Id. at 712-13 (emphasis in original). See also Bauhaus USA, Inc. v. Copeland, 292 F.3d 439, 445 (5th Cir.2002) (holding that Great-West precludes declaratory judgment action by administrator of ERISA plan against beneficiary to enforce terms of reimbursement provision).

In its letter brief, UNUM tacitly concedes that Great-West "forecloses [its] right to assert a private cause of action directly under ERISA for reimbursement of the overpayment to Long[.]" (Ltr. Br. at 2) (emphasis in original). However, UNUM maintains it still is entitled to pursue a claim for unjust enrichment under federal common law.

B.

Federal district courts also have jurisdiction "of all civil actions arising under the Constitution, laws, or treaties of the United States." 28 U.S.C. § 1331. UNUM argues that jurisdiction is proper under this statute because federal common law allows a claim for unjust enrichment or restitution to recover overpayments made to an ERISA plan beneficiary.

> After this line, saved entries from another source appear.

(** C3: on a lower-cased token without [/], [?] and [www], whenever
    [Prefiltering] returns, the tail it returns is in lower case and the
    candidate flag is true exactly when that tail is not [com], not [org],
    has no dot and is, up to case, a word of the dictionary; the call
    returns exactly when the token starts with a word character and has a
    word after some dot.  So [you.you] is a candidate with tail [you] when
    the dictionary has the word, and [google.com] is none. *)
Theorem Prefiltering_candidate_rule :
  (forall url0 : string,
     toLowerCase url0 = url0 ->
     includes url0 "/" = false -> includes url0 "?" = false ->
     includes url0 "www" = false ->
     (forall candidate tld firstword otherwords,
        Prefiltering dictionary_words dictionary_tlds url0
        = Return (candidate, tld, firstword, otherwords) ->
        toLowerCase tld = tld /\
        (candidate = true
         <-> tld <> "com" /\ tld <> "org" /\ includes tld "." = false /\
             exists item, item ∈ dictionary_words
                          /\ toLowerCase item = toLowerCase tld))
     /\ (returns (Prefiltering dictionary_words dictionary_tlds url0)
         <-> match_leading_word url0 <> None
             /\ match_words_after_dots url0 <> None))
  /\ ((exists item, item ∈ dictionary_words /\ toLowerCase item = "you") ->
      Prefiltering dictionary_words dictionary_tlds "you.you"
      = Return (true, "you", "you", Some ["you"]))
  /\ Prefiltering dictionary_words dictionary_tlds "google.com"
     = Return (false, "com", "google", Some ["com"]).
Proof.
  split; [| split].
  - intros url0 Hlow Hslash Hquery Hwww.
    unfold Prefiltering. rewrite Hlow, Hslash, Hquery, Hwww. cbn [orb].
    destruct (match_leading_word url0) as [firstword|]; cbn [deref bind].
    2:{ split; [intros ? ? ? ? H; discriminate H|].
        unfold returns. split; [intros [a Ha]; discriminate Ha | intros [H1 H2]; congruence]. }
    destruct (match_words_after_dots url0) as [words|] eqn:Ewords; cbn [deref bind].
    2:{ split; [intros ? ? ? ? H; discriminate H|].
        unfold returns. split; [intros [a Ha]; discriminate Ha | intros [H1 H2]; congruence]. }
    destruct (match_words_after_dots_nonempty _ _ Ewords) as (wd & rest & ->).
    pose proof (match_words_after_dots_lower_case _ _ Hlow Ewords) as Hwords.
    set (chosen :=
           if (1 <? length (wd :: rest))%nat
           then Return (longest_tld dictionary_tlds
                          (default "" ((wd :: rest) !! (length (wd :: rest) - 2)%nat)
                           ++ "." ++ default "" ((wd :: rest) !! (length (wd :: rest) - 1)%nat))
                          (default "" ((wd :: rest) !! (length (wd :: rest) - 1)%nat)))
           else deref ((wd :: rest) !! 0%nat)).
    assert (Hchosen : exists tld, chosen = Return tld /\ lower_case tld).
    { unfold chosen. destruct (1 <? length (wd :: rest))%nat.
      - eexists. split; [reflexivity|].
        apply lower_case_longest_tld.
        apply lower_case_append; [apply lower_case_lookup, Hwords|].
        apply lower_case_append; [reflexivity | apply lower_case_lookup, Hwords].
      - exists wd. split; [reflexivity|]. inversion Hwords; assumption. }
    destruct Hchosen as (tld & -> & Htld). cbn [bind].
    split.
    + intros candidate tld' fw ows H.
      destruct (String.eqb_spec tld "com") as [Hcom|Hcom]; cbn [orb] in H.
      { inversion H; subst. split; [reflexivity|].
        split; [discriminate | intros (Hc & _); congruence]. }
      destruct (String.eqb_spec tld "org") as [Horg|Horg]; cbn [orb] in H.
      { inversion H; subst. split; [reflexivity|].
        split; [discriminate | intros (_ & Hc & _); congruence]. }
      destruct (includes tld ".") eqn:Hdot.
      { inversion H; subst. split; [exact Htld|].
        split; [discriminate | intros (_ & _ & Hd & _); congruence]. }
      destruct (tldIsWord dictionary_words tld) eqn:Hword;
        inversion H; subst; (split; [exact Htld|]).
      * apply tldIsWord_spec in Hword. destruct Hword as (item & Hin & Heq).
        split; [| reflexivity]. intros _. repeat split; auto.
        exists item. split; [exact Hin|]. rewrite Htld. auto.
      * split; [discriminate|]. intros (_ & _ & _ & item & Hin & Heq).
        rewrite Htld in Heq.
        assert (Hw : tldIsWord dictionary_words tld' = true)
          by (apply tldIsWord_spec; eauto).
        congruence.
    + unfold returns. split; [intros _; split; discriminate|]. intros _.
      destruct (String.eqb tld "com" || String.eqb tld "org" || includes tld ".");
        [eexists; reflexivity|].
      destruct (tldIsWord dictionary_words tld); eexists; reflexivity.
  - intros Hyou.
    assert (Hw : tldIsWord dictionary_words "you" = true).
    { apply tldIsWord_spec. destruct Hyou as (item & Hin & Heq). eauto. }
    unfold Prefiltering. set (is_word := tldIsWord dictionary_words) in *.
    clearbody is_word. vm_compute. vm_compute in Hw. rewrite Hw. reflexivity.
  - reflexivity.
Qed.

The Fifth Circuit has recognized that a federal common law right of restitution is available under ERISA to recover the overpayment of benefits. In Jamail, Inc. v. Carpenters District Council of Houston Pension & Welfare Trusts, 954 F.2d 299 (5th Cir.1992), the court explained:

Both the legislative history and the case law pursuant to ERISA validate our application of federal common law to ERISA. The legislative history explains that due to the broad preemption provisions, "a body of Federal substantive law will be developed by the courts to deal with issues involving rights and obligations under private welfare and pension plans." (Citation omitted). The case law pertaining to ERISA also supports the application of common law to the statute. We have recently said: "Congress intended that federal courts should create federal common law when adjudicating disputes regarding ERISA." (Citation omitted).

Id. at 303, citing Rodrigue v. Western & Southern Life Insurance Co., 948 F.2d 969, 971 (5th Cir.1991). The creation of such a remedy furthers the goals of ERISA by...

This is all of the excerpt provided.